### PROBLEM
Only one stretch of the records below is wanted: the lines from the one holding "Lemma Qltb_ge a" through the one holding "Let cmp (a b : A) : Q := (key a - key b)%Q.". Return it exactly, both ends included.

········

(** * Properties *)

(** ** Comparisons on rationals *)

Lemma Qltb_lt a b : Qltb a b = true <-> (a < b)%Q.
Proof.
  unfold Qltb. rewrite negb_true_iff. split; intros H.
  - apply Qnot_le_lt. intros Hle. apply Qle_bool_iff in Hle. congruence.
  - destruct (Qle_bool b a) eqn:E; [|reflexivity].
    apply Qle_bool_iff in E. exfalso. exact (Qlt_not_le _ _ H E).
Qed.

Lemma Qltb_ge a b : Qltb a b = false <-> (b <= a)%Q.
Proof.
  unfold Qltb. rewrite negb_false_iff. apply Qle_bool_iff.
Qed.

Lemma Qle_bool_false a b : Qle_bool a b = false <-> (b < a)%Q.
Proof.
  rewrite <- Qltb_lt. unfold Qltb. rewrite negb_true_iff. reflexivity.
Qed.


(** ** The sort *)

Section ArraySortFacts.
Context {A : Type} (key : A -> Q).

Let cmp (a b : A) : Q := (key a - key b)%Q.

Lemma cmp_pos a b : Qltb 0 (cmp a b) = true <-> (key b < key a)%Q.
Proof.
  rewrite Qltb_lt. unfold cmp. split; intros H.
  - apply Qlt_minus_iff. exact H.
  - apply Qlt_minus_iff in H. exact H.
Qed.

Lemma cmp_nonpos a b : Qltb 0 (cmp a b) = false <-> (key a <= key b)%Q.
Proof.
  rewrite Qltb_ge. unfold cmp. split; intros H.
  - apply Qle_minus_iff. apply (Qopp_le_compat _ 0) in H.
    assert (E : (key b + - key a == - (key a - key b))%Q) by ring.
    rewrite E. exact H.
  - apply Qle_minus_iff in H. apply (Qopp_le_compat 0) in H.
    assert (E : (key a - key b == - (key b + - key a))%Q) by ring.
    rewrite E. exact H.
Qed.

Lemma sortInsert_perm x l : Permutation (sortInsert cmp x l) (x :: l).
Proof.
  induction l as [|y l IH]; simpl; [reflexivity|].
  destruct (Qltb 0 (cmp x y)); [|reflexivity].
  rewrite IH. apply perm_swap.
Qed.

Lemma arraySort_perm l : Permutation (arraySort cmp l) l.
Proof.
  induction l as [|x l IH]; simpl; [reflexivity|].
  rewrite sortInsert_perm. constructor. exact IH.
Qed.

Lemma arraySort_In l x : In x (arraySort cmp l) <-> In x l.
Proof.
  split; apply Permutation_in;
    [apply arraySort_perm | symmetry; apply arraySort_perm].
Qed.


Lemma sortInsert_ascending x l :
  ascending key l -> ascending key (sortInsert cmp x l).
Proof.
  unfold ascending. induction 1 as [|y l Hl IH Hy]; simpl.
  - repeat constructor.
  - destruct (Qltb 0 (cmp x y)) eqn:E.
    + constructor; [exact IH|].
      apply List.Forall_forall. intros z Hz.
      apply (Permutation_in _ (sortInsert_perm x l)) in Hz.
      destruct Hz as [<-|Hz].
      * apply Qlt_le_weak, cmp_pos, E.
      * rewrite List.Forall_forall in Hy. apply Hy, Hz.
    + apply cmp_nonpos in E.
      constructor; [constructor; assumption|].
      constructor; [exact E|].
      eapply List.Forall_impl; [|exact Hy].
      intros z Hz. simpl in Hz. eapply Qle_trans; eassumption.
Qed.

Lemma arraySort_ascending l : ascending key (arraySort cmp l).
Proof.
  induction l as [|x l IH]; simpl.
  - constructor.
  - apply sortInsert_ascending, IH.
Qed.


Lemma sortInsert_withKey p x l :
  withKey key p (sortInsert cmp x l) = withKey key p (x :: l).
Proof.
  induction l as [|y l IH]; [reflexivity|].
  cbn [sortInsert]. destruct (Qltb 0 (cmp x y)) eqn:E; [|reflexivity].
  apply cmp_pos in E.
  unfold withKey in *. cbn [List.filter] in *. rewrite IH.
  destruct (Qeq_bool (key x) p) eqn:Ex, (Qeq_bool (key y) p) eqn:Ey;
    try reflexivity.
  apply Qeq_bool_iff in Ex, Ey. rewrite Ex, Ey in E.
  exfalso. exact (Qlt_irrefl _ E).
Qed.

Lemma arraySort_stable p l :
  withKey key p (arraySort cmp l) = withKey key p l.
Proof.
  induction l as [|x l IH]; [reflexivity|].
  cbn [arraySort fold_right]. rewrite sortInsert_withKey.
  unfold withKey in *. cbn [List.filter]. fold (arraySort cmp l).
  rewrite IH. reflexivity.
Qed.
End ArraySortFacts.
Lemma penalty_pass_returns (rules : list PenaltyLogic) (feasible : list Object) :
  (exists r, penalty_pass rules feasible = Return r) <->
  forall obj rule, In obj feasible -> In rule rules ->
                   solve (constraint rule ++ pinning obj) = false ->
                   exists v, py_int (penalty rule) = Return v.
Proof.
  induction feasible as [|obj feasible IH].
  - split; [intros _ obj rule []|intros _; eexists; reflexivity].
  - cbn [penalty_pass].
    pose proof (apply_rules_returns rules obj) as Hobj.
    destruct (apply_rules rules obj) as [[ps obj']|e].
    + rewrite bind_Return. cbn beta iota.
      destruct (penalty_pass rules feasible) as [[rows objs']|e].
      * rewrite bind_Return. cbn beta iota. split; [|intros _; eexists; reflexivity].
        intros _ o rule [<-|Hin] Hrule.
        -- apply Hobj; [eexists; reflexivity|exact Hrule].
        -- apply IH; [eexists; reflexivity|exact Hin|exact Hrule].
      * split; [intros [r Hr]; discriminate|].
        intros Hall. destruct (proj2 IH) as [r Hr]; [|discriminate].
        intros o rule Hin. apply Hall. now right.
    + split; [intros [r Hr]; discriminate|].
      intros Hall. destruct (proj2 Hobj) as [r Hr]; [|discriminate].
      intros rule. apply Hall. now left.
Qed.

········

### WRITTEN SOLUTION
Lemma Qltb_ge a b : Qltb a b = false <-> (b <= a)%Q.
Proof.
  unfold Qltb. rewrite negb_false_iff. apply Qle_bool_iff.
Qed.

Lemma Qle_bool_false a b : Qle_bool a b = false <-> (b < a)%Q.
Proof.
  rewrite <- Qltb_lt. unfold Qltb. rewrite negb_true_iff. reflexivity.
Qed.


(** ** The sort *)

Section ArraySortFacts.
Context {A : Type} (key : A -> Q).

Let cmp (a b : A) : Q := (key a - key b)%Q.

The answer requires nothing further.